Task prompt: Locate the line that contains "by rewrite Hempty." in the entries below, then repeat it and every following line through the line that contains "destruct (decide (0", exactly, and no others.

Data records:
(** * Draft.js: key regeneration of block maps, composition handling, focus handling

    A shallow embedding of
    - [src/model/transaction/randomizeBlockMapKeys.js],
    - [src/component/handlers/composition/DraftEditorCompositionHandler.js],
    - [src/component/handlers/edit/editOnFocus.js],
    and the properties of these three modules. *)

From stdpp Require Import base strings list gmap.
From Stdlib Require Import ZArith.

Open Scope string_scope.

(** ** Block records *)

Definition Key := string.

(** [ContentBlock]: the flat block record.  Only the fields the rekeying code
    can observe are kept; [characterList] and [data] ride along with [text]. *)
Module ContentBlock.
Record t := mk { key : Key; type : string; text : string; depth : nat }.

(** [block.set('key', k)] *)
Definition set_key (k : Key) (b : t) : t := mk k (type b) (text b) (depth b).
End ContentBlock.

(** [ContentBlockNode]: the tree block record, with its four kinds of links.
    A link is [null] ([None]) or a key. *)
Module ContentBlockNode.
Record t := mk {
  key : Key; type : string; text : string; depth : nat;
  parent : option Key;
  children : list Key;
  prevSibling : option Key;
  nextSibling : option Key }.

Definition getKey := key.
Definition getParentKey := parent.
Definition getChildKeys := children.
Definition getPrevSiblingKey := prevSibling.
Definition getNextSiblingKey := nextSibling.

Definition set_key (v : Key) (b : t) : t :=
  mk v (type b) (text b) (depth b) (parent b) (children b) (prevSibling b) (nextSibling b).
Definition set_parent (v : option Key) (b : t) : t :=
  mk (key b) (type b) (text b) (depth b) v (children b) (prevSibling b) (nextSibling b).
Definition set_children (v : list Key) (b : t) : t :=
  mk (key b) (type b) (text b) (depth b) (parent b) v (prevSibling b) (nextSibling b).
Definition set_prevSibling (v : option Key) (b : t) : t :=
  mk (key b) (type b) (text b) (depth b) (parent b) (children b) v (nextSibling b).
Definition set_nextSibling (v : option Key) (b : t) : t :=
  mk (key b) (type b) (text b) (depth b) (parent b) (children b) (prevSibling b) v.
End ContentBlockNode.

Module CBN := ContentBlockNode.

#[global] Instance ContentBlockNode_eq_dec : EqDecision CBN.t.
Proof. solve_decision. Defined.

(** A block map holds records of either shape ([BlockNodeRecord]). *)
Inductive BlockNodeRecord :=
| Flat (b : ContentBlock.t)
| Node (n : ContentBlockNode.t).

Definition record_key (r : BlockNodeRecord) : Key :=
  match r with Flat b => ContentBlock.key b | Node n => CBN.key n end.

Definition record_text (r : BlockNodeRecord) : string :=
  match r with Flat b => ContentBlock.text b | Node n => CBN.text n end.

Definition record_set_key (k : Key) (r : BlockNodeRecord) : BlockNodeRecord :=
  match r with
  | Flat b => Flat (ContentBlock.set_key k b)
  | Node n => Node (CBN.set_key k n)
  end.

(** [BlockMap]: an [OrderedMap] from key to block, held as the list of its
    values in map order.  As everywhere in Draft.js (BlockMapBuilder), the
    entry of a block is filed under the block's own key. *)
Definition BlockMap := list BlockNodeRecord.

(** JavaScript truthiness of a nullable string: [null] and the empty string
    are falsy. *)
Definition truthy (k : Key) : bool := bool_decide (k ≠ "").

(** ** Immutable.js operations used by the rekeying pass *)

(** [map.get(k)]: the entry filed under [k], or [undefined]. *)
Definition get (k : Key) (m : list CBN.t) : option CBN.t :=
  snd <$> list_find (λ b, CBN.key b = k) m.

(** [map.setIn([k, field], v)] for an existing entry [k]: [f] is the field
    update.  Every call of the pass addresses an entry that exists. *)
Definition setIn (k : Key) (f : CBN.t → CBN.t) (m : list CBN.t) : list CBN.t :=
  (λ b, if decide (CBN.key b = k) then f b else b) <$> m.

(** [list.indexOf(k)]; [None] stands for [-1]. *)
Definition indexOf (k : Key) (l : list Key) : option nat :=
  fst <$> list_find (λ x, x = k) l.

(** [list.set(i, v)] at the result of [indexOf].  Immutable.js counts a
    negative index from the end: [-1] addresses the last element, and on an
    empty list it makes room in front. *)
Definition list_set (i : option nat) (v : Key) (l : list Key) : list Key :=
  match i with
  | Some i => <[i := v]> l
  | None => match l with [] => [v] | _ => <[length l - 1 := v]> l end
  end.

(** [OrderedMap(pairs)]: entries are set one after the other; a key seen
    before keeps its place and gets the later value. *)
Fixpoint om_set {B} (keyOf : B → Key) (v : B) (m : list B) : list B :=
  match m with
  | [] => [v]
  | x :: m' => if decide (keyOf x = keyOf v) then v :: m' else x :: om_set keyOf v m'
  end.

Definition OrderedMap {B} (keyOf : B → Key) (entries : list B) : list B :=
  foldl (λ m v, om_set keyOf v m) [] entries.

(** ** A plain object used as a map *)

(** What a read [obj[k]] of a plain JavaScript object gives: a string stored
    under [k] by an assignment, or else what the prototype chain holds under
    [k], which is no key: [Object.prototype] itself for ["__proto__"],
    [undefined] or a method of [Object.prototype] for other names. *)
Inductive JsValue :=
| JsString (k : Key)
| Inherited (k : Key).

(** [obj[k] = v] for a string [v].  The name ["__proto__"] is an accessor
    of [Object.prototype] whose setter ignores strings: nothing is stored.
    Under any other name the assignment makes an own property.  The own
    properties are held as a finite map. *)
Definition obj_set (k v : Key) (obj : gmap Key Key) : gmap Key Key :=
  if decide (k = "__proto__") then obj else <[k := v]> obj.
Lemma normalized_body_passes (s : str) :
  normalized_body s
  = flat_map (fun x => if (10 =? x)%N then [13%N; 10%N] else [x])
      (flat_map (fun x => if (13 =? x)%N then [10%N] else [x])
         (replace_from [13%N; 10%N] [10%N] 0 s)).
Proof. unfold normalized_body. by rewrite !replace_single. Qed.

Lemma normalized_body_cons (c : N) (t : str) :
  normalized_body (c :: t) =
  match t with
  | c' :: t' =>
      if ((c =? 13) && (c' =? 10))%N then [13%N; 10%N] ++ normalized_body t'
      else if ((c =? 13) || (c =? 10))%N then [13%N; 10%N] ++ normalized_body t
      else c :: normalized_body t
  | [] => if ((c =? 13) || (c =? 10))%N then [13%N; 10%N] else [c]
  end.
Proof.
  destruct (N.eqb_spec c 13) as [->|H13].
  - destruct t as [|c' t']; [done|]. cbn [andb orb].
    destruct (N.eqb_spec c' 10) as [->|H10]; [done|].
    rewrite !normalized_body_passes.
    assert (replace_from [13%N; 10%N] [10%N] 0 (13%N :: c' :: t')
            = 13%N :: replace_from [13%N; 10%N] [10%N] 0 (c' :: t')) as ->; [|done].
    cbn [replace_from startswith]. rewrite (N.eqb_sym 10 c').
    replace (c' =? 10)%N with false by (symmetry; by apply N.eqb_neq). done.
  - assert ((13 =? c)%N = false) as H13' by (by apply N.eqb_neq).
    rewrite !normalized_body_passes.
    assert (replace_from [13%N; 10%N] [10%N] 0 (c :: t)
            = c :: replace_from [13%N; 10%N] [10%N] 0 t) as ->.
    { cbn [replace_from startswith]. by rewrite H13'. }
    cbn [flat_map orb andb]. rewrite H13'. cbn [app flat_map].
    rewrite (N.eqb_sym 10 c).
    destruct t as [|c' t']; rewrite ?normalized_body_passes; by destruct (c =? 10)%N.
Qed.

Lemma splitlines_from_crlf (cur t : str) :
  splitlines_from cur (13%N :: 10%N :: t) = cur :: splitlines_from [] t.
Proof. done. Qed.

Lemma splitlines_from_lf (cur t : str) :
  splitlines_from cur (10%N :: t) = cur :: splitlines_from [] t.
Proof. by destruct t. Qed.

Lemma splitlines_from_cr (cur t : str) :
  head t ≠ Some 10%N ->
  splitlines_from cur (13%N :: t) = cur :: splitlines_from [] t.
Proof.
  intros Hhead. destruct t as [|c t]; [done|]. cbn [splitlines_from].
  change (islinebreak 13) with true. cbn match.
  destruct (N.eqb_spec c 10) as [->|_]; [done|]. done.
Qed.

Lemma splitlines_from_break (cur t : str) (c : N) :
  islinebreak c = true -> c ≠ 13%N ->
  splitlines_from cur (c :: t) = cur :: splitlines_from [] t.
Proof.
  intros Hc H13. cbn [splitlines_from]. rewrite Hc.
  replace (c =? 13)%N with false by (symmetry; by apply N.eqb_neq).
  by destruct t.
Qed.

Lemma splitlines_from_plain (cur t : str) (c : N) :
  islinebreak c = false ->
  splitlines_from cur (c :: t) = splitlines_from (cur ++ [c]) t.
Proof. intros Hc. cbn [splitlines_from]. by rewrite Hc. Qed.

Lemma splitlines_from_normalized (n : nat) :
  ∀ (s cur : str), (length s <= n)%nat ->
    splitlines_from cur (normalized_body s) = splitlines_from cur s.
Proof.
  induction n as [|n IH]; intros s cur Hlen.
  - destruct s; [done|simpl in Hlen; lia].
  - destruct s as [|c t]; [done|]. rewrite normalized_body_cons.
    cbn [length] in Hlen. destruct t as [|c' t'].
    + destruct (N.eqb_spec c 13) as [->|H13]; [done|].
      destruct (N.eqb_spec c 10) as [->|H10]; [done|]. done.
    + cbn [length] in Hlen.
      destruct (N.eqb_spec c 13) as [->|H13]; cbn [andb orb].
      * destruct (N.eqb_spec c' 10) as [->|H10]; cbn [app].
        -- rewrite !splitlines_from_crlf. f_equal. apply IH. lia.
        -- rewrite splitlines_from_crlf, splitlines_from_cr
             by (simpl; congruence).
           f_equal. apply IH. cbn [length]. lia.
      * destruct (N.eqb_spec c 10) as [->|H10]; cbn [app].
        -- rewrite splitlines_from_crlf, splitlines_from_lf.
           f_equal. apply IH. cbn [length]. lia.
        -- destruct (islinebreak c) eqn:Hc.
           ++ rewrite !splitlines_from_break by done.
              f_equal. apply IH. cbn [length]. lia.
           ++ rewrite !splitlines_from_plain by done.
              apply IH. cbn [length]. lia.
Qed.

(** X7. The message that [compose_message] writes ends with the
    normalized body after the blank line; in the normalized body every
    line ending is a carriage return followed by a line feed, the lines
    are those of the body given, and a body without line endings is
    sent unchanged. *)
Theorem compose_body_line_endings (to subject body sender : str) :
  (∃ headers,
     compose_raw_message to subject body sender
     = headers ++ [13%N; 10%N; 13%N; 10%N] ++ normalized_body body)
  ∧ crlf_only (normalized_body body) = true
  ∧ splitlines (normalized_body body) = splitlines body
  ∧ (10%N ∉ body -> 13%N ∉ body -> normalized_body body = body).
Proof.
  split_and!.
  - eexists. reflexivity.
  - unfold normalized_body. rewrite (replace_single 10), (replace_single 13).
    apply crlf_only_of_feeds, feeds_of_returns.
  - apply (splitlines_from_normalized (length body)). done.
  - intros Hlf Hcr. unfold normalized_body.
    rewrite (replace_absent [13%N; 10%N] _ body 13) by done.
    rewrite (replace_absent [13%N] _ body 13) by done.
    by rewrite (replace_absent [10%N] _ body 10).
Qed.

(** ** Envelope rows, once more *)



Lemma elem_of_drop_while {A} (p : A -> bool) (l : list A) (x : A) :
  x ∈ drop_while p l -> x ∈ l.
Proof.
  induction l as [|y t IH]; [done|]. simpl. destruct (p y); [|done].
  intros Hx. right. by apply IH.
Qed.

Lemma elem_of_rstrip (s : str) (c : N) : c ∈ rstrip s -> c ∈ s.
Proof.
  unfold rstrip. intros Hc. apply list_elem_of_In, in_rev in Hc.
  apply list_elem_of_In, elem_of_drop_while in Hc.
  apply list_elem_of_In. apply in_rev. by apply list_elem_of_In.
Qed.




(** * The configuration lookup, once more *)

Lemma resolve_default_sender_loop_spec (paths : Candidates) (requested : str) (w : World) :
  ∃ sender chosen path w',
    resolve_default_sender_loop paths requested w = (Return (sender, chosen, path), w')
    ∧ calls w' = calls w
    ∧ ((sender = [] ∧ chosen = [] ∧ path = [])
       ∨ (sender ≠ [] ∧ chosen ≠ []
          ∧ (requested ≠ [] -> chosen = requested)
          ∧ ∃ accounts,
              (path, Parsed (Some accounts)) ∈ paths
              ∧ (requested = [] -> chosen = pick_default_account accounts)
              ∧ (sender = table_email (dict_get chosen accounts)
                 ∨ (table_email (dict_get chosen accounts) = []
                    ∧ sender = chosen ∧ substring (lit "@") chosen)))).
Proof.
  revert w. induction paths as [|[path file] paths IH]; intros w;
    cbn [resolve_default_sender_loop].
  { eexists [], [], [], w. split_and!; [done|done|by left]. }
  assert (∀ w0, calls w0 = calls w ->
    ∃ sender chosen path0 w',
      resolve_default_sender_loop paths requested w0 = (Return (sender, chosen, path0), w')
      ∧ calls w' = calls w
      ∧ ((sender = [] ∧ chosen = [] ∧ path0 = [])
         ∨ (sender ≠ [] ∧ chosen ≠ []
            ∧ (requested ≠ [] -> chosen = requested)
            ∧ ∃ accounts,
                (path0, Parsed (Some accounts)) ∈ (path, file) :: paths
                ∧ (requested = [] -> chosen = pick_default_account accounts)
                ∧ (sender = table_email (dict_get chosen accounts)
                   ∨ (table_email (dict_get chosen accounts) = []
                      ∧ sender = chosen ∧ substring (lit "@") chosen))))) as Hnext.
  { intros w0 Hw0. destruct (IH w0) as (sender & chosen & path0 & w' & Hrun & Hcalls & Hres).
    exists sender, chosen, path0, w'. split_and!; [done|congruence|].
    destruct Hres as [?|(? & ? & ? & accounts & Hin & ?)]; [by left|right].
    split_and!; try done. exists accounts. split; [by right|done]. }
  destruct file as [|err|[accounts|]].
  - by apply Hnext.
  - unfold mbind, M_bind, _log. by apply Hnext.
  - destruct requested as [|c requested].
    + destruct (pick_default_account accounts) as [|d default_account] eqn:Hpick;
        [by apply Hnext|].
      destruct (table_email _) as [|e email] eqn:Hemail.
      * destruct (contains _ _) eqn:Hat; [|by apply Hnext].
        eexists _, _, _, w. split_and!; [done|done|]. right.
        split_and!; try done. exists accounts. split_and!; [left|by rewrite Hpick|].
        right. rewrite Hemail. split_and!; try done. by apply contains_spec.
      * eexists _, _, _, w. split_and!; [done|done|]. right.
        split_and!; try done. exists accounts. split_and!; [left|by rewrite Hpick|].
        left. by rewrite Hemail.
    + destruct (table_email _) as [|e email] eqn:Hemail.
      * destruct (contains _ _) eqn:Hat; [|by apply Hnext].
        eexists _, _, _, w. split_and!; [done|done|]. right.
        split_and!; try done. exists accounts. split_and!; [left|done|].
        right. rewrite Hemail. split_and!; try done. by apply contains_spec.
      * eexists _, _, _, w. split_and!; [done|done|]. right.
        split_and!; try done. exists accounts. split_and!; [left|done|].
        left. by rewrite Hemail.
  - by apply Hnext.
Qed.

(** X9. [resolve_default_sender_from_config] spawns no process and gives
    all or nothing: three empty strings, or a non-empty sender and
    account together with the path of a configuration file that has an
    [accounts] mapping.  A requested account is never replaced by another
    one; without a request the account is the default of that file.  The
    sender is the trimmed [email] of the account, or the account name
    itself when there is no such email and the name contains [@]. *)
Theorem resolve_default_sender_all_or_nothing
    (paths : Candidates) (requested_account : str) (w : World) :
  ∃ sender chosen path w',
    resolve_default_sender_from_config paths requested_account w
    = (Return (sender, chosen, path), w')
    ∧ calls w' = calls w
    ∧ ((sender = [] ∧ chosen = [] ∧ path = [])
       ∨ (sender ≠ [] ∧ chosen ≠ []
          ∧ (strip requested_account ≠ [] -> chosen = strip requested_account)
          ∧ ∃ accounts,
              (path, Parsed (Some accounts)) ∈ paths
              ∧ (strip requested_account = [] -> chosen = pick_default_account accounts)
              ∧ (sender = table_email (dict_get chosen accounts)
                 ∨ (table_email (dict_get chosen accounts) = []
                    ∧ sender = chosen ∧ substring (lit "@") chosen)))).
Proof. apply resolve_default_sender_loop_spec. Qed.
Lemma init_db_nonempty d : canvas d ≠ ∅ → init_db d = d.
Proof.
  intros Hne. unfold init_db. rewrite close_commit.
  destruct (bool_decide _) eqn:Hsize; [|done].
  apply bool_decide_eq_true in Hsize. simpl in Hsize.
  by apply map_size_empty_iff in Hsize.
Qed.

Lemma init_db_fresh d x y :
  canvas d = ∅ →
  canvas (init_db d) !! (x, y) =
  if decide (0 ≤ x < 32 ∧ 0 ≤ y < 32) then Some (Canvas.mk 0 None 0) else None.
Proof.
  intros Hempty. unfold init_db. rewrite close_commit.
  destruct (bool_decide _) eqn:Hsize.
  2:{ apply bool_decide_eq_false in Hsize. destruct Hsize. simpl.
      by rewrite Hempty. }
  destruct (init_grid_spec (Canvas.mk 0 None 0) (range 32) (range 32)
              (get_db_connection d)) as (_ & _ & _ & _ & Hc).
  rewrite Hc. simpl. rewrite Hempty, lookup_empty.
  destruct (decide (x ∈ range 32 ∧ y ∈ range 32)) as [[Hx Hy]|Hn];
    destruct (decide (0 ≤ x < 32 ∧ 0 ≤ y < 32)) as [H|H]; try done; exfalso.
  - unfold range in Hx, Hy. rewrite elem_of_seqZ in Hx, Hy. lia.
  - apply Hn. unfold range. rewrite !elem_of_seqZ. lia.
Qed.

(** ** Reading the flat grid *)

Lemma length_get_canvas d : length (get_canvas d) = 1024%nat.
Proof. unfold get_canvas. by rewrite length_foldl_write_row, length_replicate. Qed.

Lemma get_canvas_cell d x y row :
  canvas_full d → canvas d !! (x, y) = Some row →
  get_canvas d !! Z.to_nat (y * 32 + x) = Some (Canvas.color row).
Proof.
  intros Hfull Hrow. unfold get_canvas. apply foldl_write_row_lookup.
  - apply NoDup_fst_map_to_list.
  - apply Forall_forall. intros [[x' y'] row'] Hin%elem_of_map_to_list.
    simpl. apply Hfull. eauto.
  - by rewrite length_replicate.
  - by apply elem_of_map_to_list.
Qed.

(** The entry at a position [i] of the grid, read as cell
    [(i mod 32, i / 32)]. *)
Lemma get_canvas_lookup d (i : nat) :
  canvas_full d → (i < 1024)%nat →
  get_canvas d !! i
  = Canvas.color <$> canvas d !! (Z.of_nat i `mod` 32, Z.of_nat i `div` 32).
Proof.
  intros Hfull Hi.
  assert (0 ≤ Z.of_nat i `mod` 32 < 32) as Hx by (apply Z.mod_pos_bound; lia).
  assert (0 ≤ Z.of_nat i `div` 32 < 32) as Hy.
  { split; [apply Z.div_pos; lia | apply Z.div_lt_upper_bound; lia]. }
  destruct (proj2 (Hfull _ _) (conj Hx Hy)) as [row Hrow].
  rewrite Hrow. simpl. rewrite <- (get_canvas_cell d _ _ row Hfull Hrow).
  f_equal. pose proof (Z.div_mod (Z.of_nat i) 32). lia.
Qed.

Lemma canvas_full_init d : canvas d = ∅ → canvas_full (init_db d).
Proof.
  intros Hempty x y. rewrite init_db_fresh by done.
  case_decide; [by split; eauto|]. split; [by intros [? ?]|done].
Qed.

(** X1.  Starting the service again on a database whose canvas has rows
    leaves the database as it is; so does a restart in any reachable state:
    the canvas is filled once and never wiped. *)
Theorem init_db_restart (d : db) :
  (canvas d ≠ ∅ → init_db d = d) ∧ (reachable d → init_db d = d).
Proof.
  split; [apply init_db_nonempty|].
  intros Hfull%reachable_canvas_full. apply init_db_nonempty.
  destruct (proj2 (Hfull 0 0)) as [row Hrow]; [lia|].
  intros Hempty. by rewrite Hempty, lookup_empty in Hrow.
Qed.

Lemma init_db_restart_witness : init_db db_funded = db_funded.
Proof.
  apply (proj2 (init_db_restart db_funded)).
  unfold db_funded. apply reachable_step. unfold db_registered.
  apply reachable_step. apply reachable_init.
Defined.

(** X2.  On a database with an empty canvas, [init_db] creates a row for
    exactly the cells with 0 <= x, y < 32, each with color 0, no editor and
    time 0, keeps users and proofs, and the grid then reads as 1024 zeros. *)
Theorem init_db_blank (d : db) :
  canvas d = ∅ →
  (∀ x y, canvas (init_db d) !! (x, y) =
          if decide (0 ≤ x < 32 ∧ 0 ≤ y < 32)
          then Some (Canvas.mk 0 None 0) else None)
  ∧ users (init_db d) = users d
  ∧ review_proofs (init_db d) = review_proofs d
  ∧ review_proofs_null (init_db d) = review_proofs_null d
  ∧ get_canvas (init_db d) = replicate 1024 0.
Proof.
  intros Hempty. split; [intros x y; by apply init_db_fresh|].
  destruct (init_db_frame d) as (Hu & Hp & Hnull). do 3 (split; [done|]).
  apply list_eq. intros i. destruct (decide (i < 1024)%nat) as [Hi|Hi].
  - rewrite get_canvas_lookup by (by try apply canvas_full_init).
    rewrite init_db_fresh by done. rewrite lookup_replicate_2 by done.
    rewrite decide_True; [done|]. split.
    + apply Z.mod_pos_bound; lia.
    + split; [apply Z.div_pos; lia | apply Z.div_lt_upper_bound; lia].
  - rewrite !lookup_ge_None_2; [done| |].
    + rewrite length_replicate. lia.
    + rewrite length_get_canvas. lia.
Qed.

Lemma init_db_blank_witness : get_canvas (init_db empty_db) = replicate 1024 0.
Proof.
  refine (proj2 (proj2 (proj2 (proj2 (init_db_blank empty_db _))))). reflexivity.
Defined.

Written solution:
      by rewrite Hempty. }
  destruct (init_grid_spec (Canvas.mk 0 None 0) (range 32) (range 32)
              (get_db_connection d)) as (_ & _ & _ & _ & Hc).
  rewrite Hc. simpl. rewrite Hempty, lookup_empty.
  destruct (decide (x ∈ range 32 ∧ y ∈ range 32)) as [[Hx Hy]|Hn];
    destruct (decide (0 ≤ x < 32 ∧ 0 ≤ y < 32)) as [H|H]; try done; exfalso.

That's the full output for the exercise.